Le rôle de l’infirmière est alors d’accompagner : elle fixe les rendez-vous, informe le médecin traitant, conduit le patient aux consultations et aux séances de traitement, assiste à l’annonce du diagnostic… jusqu’à ce qu’il s’implique dans sa prise en charge et devienne acteur de sa santé.

« En l’absence de lésions suspectes, on propose de venir reconsulter à quelques semaines d’écart et de conduire dans le délai un sevrage tabagique.

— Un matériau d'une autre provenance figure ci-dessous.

(** A finalized result asks for nothing, as before. *)
Lemma operations_done c s d r :
  row_ready c s d r = true →
  submission_get_operations c (Some (SR.set_evaluation_outcome r)) s d =
  submission_get_operations c (Some r) s d.
Proof.
  intros Hr. pose proof (row_ready_done c s d r) as Hd. unfold row_ready in *.
  apply andb_true_iff in Hr as [He Ho%bool_decide_eq_true]. rewrite Ho.
  assert (submission_to_compile (Some (SR.set_evaluation_outcome r)) = false) as Hc.
  { unfold submission_to_evaluate, SR.compilation_succeeded in He.
    unfold submission_to_compile, SR.compiled, SR.set_evaluation_outcome. cbn.
    by destruct (sr_compilation_outcome r), (sr_submission_discarded r). }
  assert (submission_to_evaluate (Some (SR.set_evaluation_outcome r)) = false) as Hev.
  { unfold submission_to_evaluate. change (SR.evaluated (SR.set_evaluation_outcome r)) with true.
    by rewrite andb_false_r. }
  unfold submission_get_operations. by rewrite Hc, Hev.
Qed.

Lemma find_fmap g c i j :
  (∀ r, sr_key (g r) = sr_key r) →
  find_submission_result (with_results (fmap g) c) i j = g <$> find_submission_result c i j.
Proof.
  intros Hg. unfold find_submission_result. cbn [with_results db_submission_results].
  induction (db_submission_results c) as [|r l IH]; [done|]. rewrite fmap_cons, !filter_cons.
  specialize (Hg r). injection Hg as H1 H2. rewrite H1, H2. by case_decide.
Qed.

Lemma settle_key c s r : sr_key (settle c s r) = sr_key r.
Proof. unfold settle. by destruct (existsb _ _). Qed.

Lemma result_key c s d r : result_of c s d = Some r → sr_key r = (sub_id s, ds_id d).
Proof.
  unfold result_of, find_submission_result. intros (_ & H1 & [= H2])%head_filter_in. unfold sr_key. congruence.
Qed.

Lemma result_in c s d r : result_of c s d = Some r → r ∈ db_submission_results c.
Proof. unfold result_of, find_submission_result. by intros (? & _)%head_filter_in. Qed.

Context (c : Db) (s : Submission).
Hypothesis Hids : NoDup (ds_id <$> to_judge c s).
Hypothesis Hkeys : NoDup (sr_key <$> db_submission_results c).

Lemma settle_result d r :
  d ∈ to_judge c s → result_of c s d = Some r →
  settle c s r = if row_ready c s d r then SR.set_evaluation_outcome r else r.
Proof.
  intros Hd Hr. unfold settle. apply result_key in Hr.
  assert (existsb (λ d, bool_decide (sr_key r = (sub_id s, ds_id d)) && row_ready c s d r) (to_judge c s)
    = row_ready c s d r) as ->; [|done]. destruct (row_ready c s d r) eqn:Hrr.
  - apply existsb_exists. exists d. split; [by apply list_elem_of_In|].
    by rewrite bool_decide_eq_true_2, Hrr.
  - apply not_true_is_false. intros (d' & Hd' & [Hk%bool_decide_eq_true Hrr']%andb_true_iff)%existsb_exists.
    apply list_elem_of_In in Hd'. assert (d' = d) as ->; [|congruence].
    eapply (key_unique ds_id); [exact Hids|done..|congruence].
Qed.

Lemma finalize_result d :
  d ∈ to_judge c s → result_of (finalize c s) s d =
    (λ r, if row_ready c s d r then SR.set_evaluation_outcome r else r) <$> result_of c s d.
Proof.
  intros Hd. unfold result_of at 1, finalize. rewrite find_fmap by apply settle_key.
  fold (result_of c s d). destruct (result_of c s d) as [r|] eqn:Hr; [|done]. cbn [fmap option_fmap option_map].
  f_equal. by apply settle_result.
Qed.

Lemma finalize_ready d : d ∈ to_judge c s → ready (finalize c s) s d = false.
Proof.
  intros Hd. unfold ready. rewrite finalize_result by done.
  destruct (result_of c s d) as [r|]; [|done]. cbn [fmap option_fmap option_map].
  destruct (row_ready c s d r) eqn:Hr; [apply row_ready_done|done].
Qed.

Lemma finalize_operations d : d ∈ to_judge c s → operations_on (finalize c s) s d = operations_on c s d.
Proof.
  intros Hd. unfold operations_on. rewrite finalize_result by done.
  destruct (result_of c s d) as [r|]; [|done]. cbn [fmap option_fmap option_map].
  destruct (row_ready c s d r) eqn:Hr; [by apply (operations_done c)|done].
Qed.

Lemma finalize_nothing : ready_datasets c s = [] → finalize c s = c.
Proof.
  intros Hn. unfold finalize. assert (settle c s <$> db_submission_results c = db_submission_results c) as He.
  { rewrite <- (list_fmap_id (db_submission_results c)) at 2. apply list_fmap_ext. intros i r Hr%list_elem_of_lookup_2.
    unfold settle. destruct (existsb _ _) eqn:He; [|done]. exfalso.
    apply existsb_exists in He as (d & Hd & [Hk%bool_decide_eq_true Hrr]%andb_true_iff).
    apply list_elem_of_In in Hd. assert (d ∈ ready_datasets c s) as Hin; [|rewrite Hn in Hin; by apply elem_of_nil in Hin].
    apply list_elem_of_filter. split; [|done]. unfold ready.
    assert (result_of c s d = Some r) as ->; [|done]. injection Hk as H1 H2.
    apply head_filter_unique; [done|by rewrite H1, H2|]. intros y Hy [E1 [= E2]].
    eapply (key_unique sr_key); [exact Hkeys|done..|]. unfold sr_key. congruence. }
  destruct c. cbn in *. unfold with_results. cbn. by rewrite He.
Qed.

(** One result is finalized. *)
Definition set_one d : Db :=
  with_results (on_row sr_key (sub_id s, ds_id d) SR.set_evaluation_outcome) c.
(* ===== verification/EvalServiceWrite.v ===== *)
(** * Writing a batch of results

    [write_results] as a function of the database, for the results of
    submissions to ordinary tasks: the first loop writes each result that can
    be written and skips the others (their exceptions are only logged), the
    second marks the results that are complete, the third reports and goes
    on with the submissions. The handler with its sessions and savepoints
    computes that function. *)

From S2P Require Import Prelude PriorityQueue Executor WorkerPool PyFloat.
From S2P Require Import Database DbUtil EsOperations FlushingDict EvalExecutor Languages TaskTypes Job.
From S2P Require Import EvalService EvalServiceRows EvalServiceSafe EvalServiceSpec.

(** ** The function *)

(** One result: nothing changes when it cannot be written. *)
Definition write_one (k : Z * Z) (v : Db) (opr : ESOperation * Result) : Db :=
  if job_success opr.2 then
    match (sr ← or_raise AttributeError (find_submission_result v k.1 (Some k.2));
           job_to_submission v (job opr.2) sr) with
    | Ok sr' => with_results (on_row sr_key k (λ _, sr')) v
    | _ => v
    end
  else
    with_results (on_row sr_key k
      (match type_ opr.1 with COMPILATION => SR.add_compilation_try | _ => SR.add_evaluation_try end)) v.

Definition write_one_group (v : Db) (g : group_key * list (ESOperation * Result)) : Db :=
  let '(_, object_id, dataset_id) := g.1 in
  foldl (write_one (object_id, dataset_id))
    (with_results (insert_row sr_key (SR.new object_id dataset_id)) v) g.2.

Definition complete_one (v : Db) (t : group_key) : Db :=
  let '(type_, object_id, dataset_id) := t in
  if decide (type_ = EVALUATION ∧ num_evaluations v object_id dataset_id = num_testcases v dataset_id) then
    with_results (on_row sr_key (object_id, dataset_id) SR.set_evaluation_outcome) v
  else v.

(** The report of the end of an operation, and what [submission_settles]
    says of the submission. *)
Definition end_one (acc : Db * list rpc) (t : group_key) : Db * list rpc :=
  let '(v, calls) := acc in
  let '(type_, object_id, dataset_id) := t in
  match find_submission_result v object_id (Some dataset_id), get_submission v object_id with
  | Some sr, Some s =>
      let go_on (l : list rpc) := (finalize v s, calls ++ l ++ reports s v) in
      if decide (type_ = COMPILATION) then
        go_on (if SR.compilation_succeeded sr then []
               else if SR.compilation_failed sr then [NewEvaluation object_id dataset_id] else [])
      else if SR.evaluated sr then go_on [NewEvaluation object_id dataset_id]
      else (v, calls)
  | _, _ => (v, calls)
  end.

Definition write_batch (items : list (ESOperation * Result)) (c : Db) : Db * list rpc :=
  let groups := by_object_and_type items in
  foldl end_one (foldl complete_one (foldl write_one_group c groups) (pd_keys groups), []) (pd_keys groups).

(** ** Results that raise *)

Lemma ror_plus_get p key : returns_or_raises (plus_get p key).
Proof. apply ror_bind; [apply ror_or_raise|done]. Qed.

Lemma ror_plus_float p key : returns_or_raises (plus_float p key).
Proof. apply ror_bind; [apply ror_plus_get|]. by intros []. Qed.
Lemma ror_plus_int p key : returns_or_raises (plus_int p key).
Proof. apply ror_bind; [apply ror_plus_get|]. intros. apply ror_or_raise. Qed.
Lemma ror_plus_text p key : returns_or_raises (plus_text p key).
Proof. apply ror_bind; [apply ror_plus_get|]. intros. apply ror_or_raise. Qed.

Lemma ror_job_to_submission db j sr : returns_or_raises (job_to_submission db j sr).
Proof.
  destruct j as [j|j|j]; [| |done]; cbn [job_to_submission];
    unfold compilation_to_submission, evaluation_to_submission; cbv zeta;
    repeat (apply ror_bind; [first [apply ror_plus_text|apply ror_plus_float|apply ror_plus_int|apply ror_or_raise
      |unfold job_testcase; repeat (apply ror_bind; [apply ror_or_raise|intros]); apply ror_or_raise]|intros]);
    try done. by case_decide.
Qed.

(** ** Sessions with changes *)

Section write.
Context {Q : Type} `{!PQueue ESOperation Q}.
Implicit Types (w : World Q) (ds : Dispatcher Q Result) (out : list rpc) (v : Db).

(** A session in progress on [c] that sees [v]. *)
Record sees (c : Db) ds out v w : Prop := {
  sees_committed : committed w = c;
  sees_view : view w = v;
  sees_outside : in_savepoint w = false;
  sees_dispatcher : dispatcher w = ds;
  sees_outbox : outbox w = out;
}.

Lemma sees_commit c ds out v w : sees c ds out v w → commit w = (Ok tt, fresh_session v ds out).
Proof.
  destruct w as [c' p b ds' out']. intros [H1 H2 H3 H4 H5]. unfold commit, modify.
  cbn -[view] in *. subst. done.
Qed.

(** From a session that sees [v], [m] returns [a] in one that sees [v']. *)
Definition computes {A} (m : M (World Q) A) (v : Db) (a : A) (v' : Db) : Prop :=
  ∀ c ds out w, sees c ds out v w → ∃ w', m w = (Ok a, w') ∧ sees c ds out v' w'.

Lemma computes_bind {A B} (m : M (World Q) A) (f : A → M (World Q) B) v a v1 b v2 :
  computes m v a v1 → computes (f a) v1 b v2 → computes (m ≫= f) v b v2.
Proof.
  intros Hm Hf c ds out w Hw. destruct (Hm c ds out w Hw) as (w1 & H1 & Hw1).
  rewrite (M_run_Ok _ _ _ _ _ H1). by apply Hf.
Qed.

Lemma computes_ret {A} (a : A) v : computes (mret a) v a v.
Proof. intros c ds out w Hw. by exists w. Qed.
(* ===== verification/FileCacherSpec.v ===== *)
(** * The file cacher keeps what it promises, whatever runs beside it

    The requests of [FileCacher] are verified once against the contract of a
    backend ([BackendSpec]) and for any interleaving with the requests of
    other greenlets and services: the local directory and the storage hold
    under a digest only contents of that digest, a file that was stored is
    there, and no temporary file or large object is forgotten. *)

From S2P Require Import Prelude PyString Interleaving FileStorage FileCacher FileStorageSpec.

Local Open Scope string_scope.

Section FileCacherSpec.
Context {B W : Type} `{FileCacherBackend B W} (sha1 : bytes → bytes) `{!BackendSpec sha1 B W}.
Context (temp_name : gset string → string).
Context (sha1_length : ∀ b, String.length (sha1 b) = 20).
Context (temp_fresh : ∀ used, temp_name used ∉ used).

Definition owned : Type := bowned sha1 (B:=B) (W:=W) * gset string.
Definition free : owned := (nothing sha1, ∅).
Implicit Types (c : Cacher B) (o : owned).

Record cacher_inv c : Prop := {
  ci_storage : inv (storage c);
  ci_file_dir : is_Some (file_dir c);
  ci_temp_dir : is_Some (temp_dir c);
  ci_cached d x : digest_name d = true → cached c d = Some x → bytes_digest sha1 x = d;
}.

(** An action of a thread on the temporary files. *)
Record temp_guar (t t' : gset string) c c' : Prop := {
  tg_others n : n ∉ t → is_Some (temp c n) → temp c' n = temp c n;
  tg_owned n : n ∈ t' → is_Some (temp c' n) ∧ (n ∈ t ∨ temp c n = None);
  tg_left n : is_Some (temp c' n) → n ∈ t' ∨ (is_Some (temp c n) ∧ n ∉ t);
}.

#[export] Instance cacher_protocol : Protocol (Cacher B) owned := {
  inv := cacher_inv;
  owns o c := owns o.1 (storage c) ∧ ∀ n, n ∈ o.2 → is_Some (temp c n);
  rely o c c' := rely o.1 (storage c) (storage c') ∧ ∀ n, n ∈ o.2 → temp c' n = temp c n;
  guar o o' c c' := guar o.1 o'.1 (storage c) (storage c') ∧ cacher_inv c' ∧ temp_guar o.2 o'.2 c c';
  apart o o' := apart o.1 o'.1 ∧ o.2 ## o'.2;
  token := token (S:=B) (O:=bowned sha1) + string;
  holds o t := match t with inl t => holds o.1 t | inr n => n ∈ o.2 end;
  garbage c t := match t with inl t => garbage (storage c) t | inr n => is_Some (temp c n) end;
}.

Lemma temp_guar_same (t : gset string) c c' :
  temp_dir c' = temp_dir c → (∀ n, n ∈ t → is_Some (temp c n)) → temp_guar t t c c'.
Proof.
  intros He Ht. assert (∀ n, temp c' n = temp c n) as Heq by (intros n; unfold temp; by rewrite He).
  split; [done| |]; setoid_rewrite Heq.
  - intros n Hn. split; [by apply Ht|by left].
  - intros n Hn. destruct (decide (n ∈ t)); [by left|by right].
Qed.

#[export] Instance cacher_laws : ProtocolLaws (Cacher B) owned.
Proof.
  clear temp_fresh sha1_length temp_name.
  split; cbn.
  - intros o. split.
    + intros c. by split.
    + intros c1 c2 c3 [H1 H2] [H3 H4]. split; [by etrans|]. intros n Hn. by rewrite H4, H2.
  - intros o c Hi [H1 H2]. split_and!; [apply guar_refl; [apply Hi|done]|done|by apply temp_guar_same].
  - intros o c c' [H1 H2] [H3 H4]. split; [by eapply rely_owns|]. intros n Hn. rewrite H2 by done. auto.
  - by intros o o' c c' _ (_ & Hi & _).
  - intros o o' c c' Hi [H1 _] (H3 & _ & H4). split; [by eapply guar_owns; [apply Hi|..]|].
    intros n Hn. by apply (tg_owned _ _ _ _ H4 n).
  - intros o o' [H1 H2]. split; [by apply apart_sym|by symmetry].
  - intros o o' o2 c c' Hi [Ho1 Ho2] [Hp1 Hp2] (Hg & _ & Ht) [Ha1 Ha2].
    destruct (guar_rely o.1 o'.1 o2.1 _ _ (ci_storage c Hi) Ho1 Hp1 Hg Ha1) as [Hr Ha].
    split; [split|split]; [done| |done|].
    + intros n Hn. apply (tg_others _ _ _ _ Ht); [set_solver|by apply Hp2].
    + intros n Hn Hn2. destruct (tg_owned _ _ _ _ Ht n Hn) as [_ [Hno|Hno]]; [set_solver|].
      destruct (Hp2 n Hn2) as [x Hx]. congruence.
  - intros o o' c c' [t|n] Hi (Hg & _ & Ht) Hgb.
    + eapply guar_garbage; [apply Hi|exact Hg|exact Hgb].
    + apply (tg_left _ _ _ _ Ht n Hgb).
Qed.

Lemma free_owns c : owns free c.
Proof. split; [apply nothing_owns|]. intros n Hn. by apply elem_of_empty in Hn. Qed.

Lemma free_holds t : ¬ holds free t.
Proof. destruct t as [t|n]; cbn; [apply nothing_holds|apply not_elem_of_empty]. Qed.

(** ** Programs of the backend *)

Lemma valid_on_backend {A} (p : prog B A) (Q : res A → owned → Cacher B → Prop) b t c :
  inv c →
  valid p (λ r b' s, ∀ c', inv c' → storage c' = s → (∀ n, n ∈ t → temp c' n = temp c n) → Q r (b', t) c')
    b (storage c) →
  valid (on_backend p) Q (b, t) c.
Proof.
  unfold on_backend. revert b c. induction p as [r|f IH] using prog_nested_ind; cbn; intros b c Hi Hv.
  - intros c' Hi' [Hr Ht]. by apply (Hv (storage c')); [apply Hi'|..].
  - intros c' Hi' [Ho Hot] [Hr Ht]. destruct (Hv (storage c') (ci_storage c' Hi') Ho Hr) as (b' & Hg & Hv').
    assert (cacher_inv (set_storage (f (storage c')).2 c')) as Hi2.
    { destruct Hi'. split; [by eapply guar_inv|done..]. }
    exists (b', t). split; [split_and!; [done..|by apply temp_guar_same]|].
    apply IH; [done|]. eapply valid_mono; [exact Hv'|]. intros r b2 s2 _ HQ c2 H2 Hs2 Ht2.
    apply HQ; [done..|]. intros n Hn. rewrite Ht2 by done. by apply Ht.
Qed.

(** An action on the local directories, that leaves the storage alone. *)
Lemma valid_local {A} (m : M (Cacher B) A) (Q : res A → owned → Cacher B → Prop) b t c :
  inv c →
  (∀ c1, inv c1 → rely ((b, t) : owned) c c1 → (∀ n, n ∈ t → is_Some (temp c1 n)) →
    ∃ t', storage (m c1).2 = storage c1 ∧ cacher_inv (m c1).2 ∧ temp_guar t t' c1 (m c1).2 ∧
      ∀ c2, inv c2 → rely ((b, t') : owned) (m c1).2 c2 → Q (m c1).1 (b, t') c2) →
  valid (act m) Q (b, t) c.
Proof.
  intros Hi Hm. apply valid_act. intros c1 H1 [Ho1 Ho2] Hr. destruct (Hm c1 H1 Hr Ho2) as (t' & Hs & H2 & Ht & HQ).
  exists (b, t'). split; [|exact HQ]. split_and!; [|done|done]. cbn. rewrite Hs. apply guar_refl; [apply H1|done].
Qed.

(** The temporary file of the thread holds this so far. *)
Definition at_temp (b : bowned sha1 (B:=B) (W:=W)) (n : string) (x : bytes) o c : Prop :=
  o = (b, {[n]}) ∧ temp c n = Some x.

Lemma at_temp_stable b n x o c c' : rely o c c' → at_temp b n x o c → at_temp b n x o c'.
Proof. intros [_ Hr] [-> Ht]. split; [done|]. rewrite Hr; [done|set_solver]. Qed.

Lemma set_dirs_inv f t c :
  cacher_inv c → (∀ d x, digest_name d = true → f !! d = Some x → bytes_digest sha1 x = d) →
  cacher_inv (set_dirs (Some f) (Some t) c).
Proof. intros Hi Hf. split; cbn; [apply Hi|by eexists..|exact Hf]. Qed.

Lemma dirs_eq c : cacher_inv c → ∃ f t, file_dir c = Some f ∧ temp_dir c = Some t ∧
  (∀ d x, digest_name d = true → f !! d = Some x → bytes_digest sha1 x = d).
Proof.
  intros [Hs [f Hf] [t Ht] Hc]. exists f, t. split_and!; [done..|]. intros d x Hd Hx. apply Hc; [done|].
  unfold cached. by rewrite Hf.
Qed.

Lemma mkstemp_ok b c :
  inv c → valid (act (mkstemp temp_name)) (λ r o c', ∃ n, r = Ok n ∧ at_temp b n "" o c') (b, ∅) c.
Proof.
  intros Hi. apply valid_local; [done|]. intros c1 H1 _ _.
  destruct (dirs_eq c1 H1) as (f & t & Hf & Ht & Hc). unfold mkstemp. rewrite Ht. cbn [fst snd].
  set (n := temp_name (dom t)). assert (t !! n = None) as Hn by apply not_elem_of_dom, temp_fresh.
  exists {[n]}. split_and!; [done|rewrite Hf; by apply set_dirs_inv| |].
  - split; unfold temp; rewrite Ht; cbn; intros n'.
    + intros _ Hs. rewrite lookup_insert_ne; [done|]. intros ->. rewrite Hn in Hs. by destruct Hs.
    + intros ->%elem_of_singleton. rewrite lookup_insert_eq. split; [by eexists|by right].
    + intros [x [[<- _]|[_ Hx]]%lookup_insert_Some]; [left; set_solver|right].
      split; [by eexists|apply not_elem_of_empty].
  - intros c2 _ Hr. exists n. split; [done|]. eapply at_temp_stable; [exact Hr|].
    split; [done|]. unfold temp. cbn. by rewrite lookup_insert_eq.
Qed.

Lemma write_temp_ok b n x buf o c :
  inv c → at_temp b n x o c →
  valid (act (write_temp n buf)) (λ r o' c', r = Ok (String.length buf) ∧ at_temp b n (x +:+ buf) o' c') o c.
Proof.
  intros Hi [-> Hx]. apply valid_local; [done|]. intros c1 H1 [_ Hr] _.
  assert (temp c1 n = Some x) as Hx1 by (rewrite Hr; [done|set_solver]).
  destruct (dirs_eq c1 H1) as (f & t & Hf & Ht & Hc). unfold write_temp. rewrite Ht, Hf. cbn [fst snd fmap option_fmap option_map].
  unfold temp in Hx1. rewrite Ht in Hx1. cbn in Hx1.
  exists {[n]}. split_and!; [done|by apply set_dirs_inv| |].
  - split; unfold temp; rewrite Ht; cbn; intros n'.
    + intros Hn _. rewrite lookup_alter_ne; [done|set_solver].
    + intros ->%elem_of_singleton. rewrite lookup_alter_eq, Hx1. split; [by eexists|left; set_solver].
    + intros Hs. destruct (decide (n' = n)) as [->|Hne]; [left; set_solver|].
      rewrite lookup_alter_ne in Hs by done. right. split; [done|set_solver].
  - intros c2 _ Hr2. split; [done|]. eapply at_temp_stable; [exact Hr2|].
    split; [done|]. unfold temp. cbn. by rewrite lookup_alter_eq, Hx1.
Qed.
Lemma pvp_match_exact_witness :
  ∃ h', @pvp_match demo_machine (gset bytes) demo_store demo_config (Some 0%Z) id [Cpp17Gpp] demo_str "alone" USER_IO_STD demo_match
      demo_players_host =
    (Ok (match_done demo_match ["/tmp/cms-manager_evaluate"; "/tmp/cms-user_evaluate"; "/tmp/cms-user_evaluate"] true
           (Some "0.0 1.0") (Some ["Second wins"]) (Some demo_stats) None), h') ∧ runs h' = 1.
Proof.
  destruct (@pvp_match_exact demo_machine (gset bytes) demo_store demo_laws demo_config (Some 0%Z) id [Cpp17Gpp] demo_str "alone"
    USER_IO_STD demo_match f1 (mkFileObject "manager" "elf m") "elf m" "7" "/tmp/cms-manager_evaluate" demo_first demo_second
    demo_players_host
    (mkRun 0 (demo_after (program_files "manager" "elf m" "input.txt" "7" ["output.txt"; "stderr.txt"; "stdout.txt"])) (Some demo_log))
    demo_stats (mkRun 0 (user_files USER_IO_STD demo_first) (Some demo_log)) demo_stats
    (mkRun 0 (user_files USER_IO_STD demo_second) (Some demo_log)) demo_stats)
    as [(ok & oc & txt & uo & h' & Hr & Hres & _ & Huo & _ & Hn)|(e & h' & _ & _ & _ & _ & _ & He)].
  - split; [reflexivity|split; vm_compute; reflexivity|exists "7"; split; vm_compute; reflexivity|reflexivity|
      split; vm_compute; reflexivity|split_and!; reflexivity|apply demo_plays; auto|apply demo_plays; auto].
  - reflexivity.
  - reflexivity.
  - reflexivity.
  - eexists _, _. split_and!; [reflexivity|vm_compute; reflexivity|vm_compute; reflexivity].
  - eexists _, _. split_and!; [reflexivity|vm_compute; reflexivity|vm_compute; reflexivity].
  - eexists _, _. split_and!; [reflexivity|vm_compute; reflexivity|vm_compute; reflexivity].
  - exists h'. split; [|exact Hn]. cbn in Huo. subst uo.
    inversion Hres as [[Hb|[Hb|Hb]]|Ho|Ho Hm H0 H1|m Ho Hm H0|m Ho Hm H0|o text Ho Hm H0 H1 Ha]; subst.
    + vm_compute in Hb. discriminate Hb.
    + vm_compute in Hb. discriminate Hb.
    + by destruct Hb.
    + discriminate Ho.
    + by destruct (failed_not_fine _ H1) as [_ []].
    + by destruct (failed_not_fine _ H0) as [_ []].
    + by destruct (failed_not_fine _ H0) as [_ []].
    + vm_compute in Ha. injection Ha as <- <-. exact Hr.
  - vm_compute in He. discriminate He.
Defined.
(** C8 (as stated) fails: a field that is not nullable and whose name is
    the text [(nullable)] renders with that text in its line. *)
Lemma Field_display_marker_in_name :
  Field.nullable (Field.mk "(nullable)" None "integer" None false) = false /\
  contains "(nullable)"
    (Field_line (Field.mk "(nullable)" None "integer" None false) 0) = true.
Proof.
  split; vm_compute; reflexivity.
Qed.

(** ** The monad *)

Section Monad.

Lemma bind_inr {A B} (m : M A) (k : A -> M B) (st st' : state) (a : A) :
  m st = (inr a, st') -> bind m k st = k a st'.
Proof. intros H. unfold bind. now rewrite H. Qed.

Lemma bind_inl {A B} (m : M A) (k : A -> M B) (st st' : state) (e : exn) :
  m st = (inl e, st') -> bind m k st = (inl e, st').
Proof. intros H. unfold bind. now rewrite H. Qed.

Lemma bind_ret_tt (m : M unit) (st : state) :
  bind m (fun _ => ret tt) st = m st.
Proof.
  unfold bind, ret. destruct (m st) as [[e | []] st']; reflexivity.
Qed.

Lemma prints_only_ret {A} (a : A) : prints_only (ret a).
Proof. intros st. cbn. auto. Qed.

Lemma prints_only_raise {A} (e : exn) : prints_only (@raise A e).
Proof. intros st. cbn. auto. Qed.

Lemma prints_only_print (line : string) : prints_only (print line).
Proof. intros st. cbn. auto. Qed.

Même si elles n’acceptent pas, elles connaissent mieux le système de soins auxquelles elles peuvent accéder si besoin ».

Le succès du projet tient aussi à son articulation avec différentes structures complémentaires : les Centres de soins d’accompagnement et de prévention en addictologie, pour une orientation vers le sevrage, le Comité d’hygiène bucco dentaire du Pas de Calais qui sillonne le territoire dans un camping-car aménagé, pour un dépistage ambulatoire, la CPAM pour résoudre rapidement les problèmes de droits. 

Sombre record

Emmanuelle Van den Abele travaille depuis quatre ans sur ce projet né en 2007. A l’origine, un constat : « le Nord Pas de Calais détient le record mondial en termes d’incidence et de mortalité des tumeurs VADS », explique le docteur Jean Delmotte, ORL au CH de Béthune et co-instigateur du projet.

Ces chiffres sont liés à la prévalence régionale des facteurs de risque : tabac, alcool, mauvais hygiène bucco-dentaire. Ils sont aggravés par une moins bonne hygiène de vie et une plus grande fréquence des comorbidités. Les populations précaires, qui recourent généralement tardivement aux soins, sont particulièrement concernées.

Conséquence : « les cancers VADS sont souvent diagnostiquées à un stade avancé (III-IV) auquel la prise en charge est lourde et la chirurgie souvent mutilante, décrit-il. A un stade précoce, le traitement permet en revanche aux patients de retrouver une vie professionnelle et quotidienne quasi-normale ».

Jean Delmotte s’est associé en 2003 à d’autres médecins pour mobiliser le territoire autour de cet enjeu. Ils ont établi deux axes de travail complémentaires avec la plateforme santé PREVART, une association impliquée localement sur des projets de santé publique.

Parallèlement au travail conduit par Emmanuelle Van den Abele, l’association sensibilise et encourage les professionnels de santé à repérer précocement les cancers VADS. Un guichet d’appel est à leur disposition afin qu’ils puissent proposer à leurs patients à risque un créneau de consultation ORL rapide.

Le recours à ce dispositif va croissant, avec un bilan positif : sur les trois dernières années, l’infirmière a permis à 119 personnes de consulter un ORL : 23 d’entre elles avaient une tumeur. Par le biais du guichet d’appel, elles étaient respectivement 267 à avoir consulté et 44 à avoir été diagnostiquées. Sans compter les personnes au stade 0 qui sont orientées vers le sevrage.

« Quatre personnes sur cinq sont diagnostiquées à un stade précoce grâce à ce dispositif, insiste Jean Delmotte. Or, le différentiel de coût des soins est de 30 000 euros entre les deux. Ces données sont des arguments importants qui seront présentés à l’ARS pour pérenniser notre action sur les prochaines années ».

Caroline Guignot

Publié dans ActuSoins n°13

Repères

Les cancers des VADS regroupent les tumeurs de la cavité buccale, du pharynx, du larynx et de la face auxquelles sont classiquement ajoutées celles de l’œsophage. On comptabilise chaque année 56 nouveaux cas de cancer VADS pour 100 000 habitants en France, et près du double en Nord Pas de Calais. Soit 20 000 nouveaux cas et 5 000 décès annuels en France.

Les signaux d’alerte : douleur dans l’oreille, saignement de nez, crachats de sang, modification de la voix, toux chronique, gène pour avaler.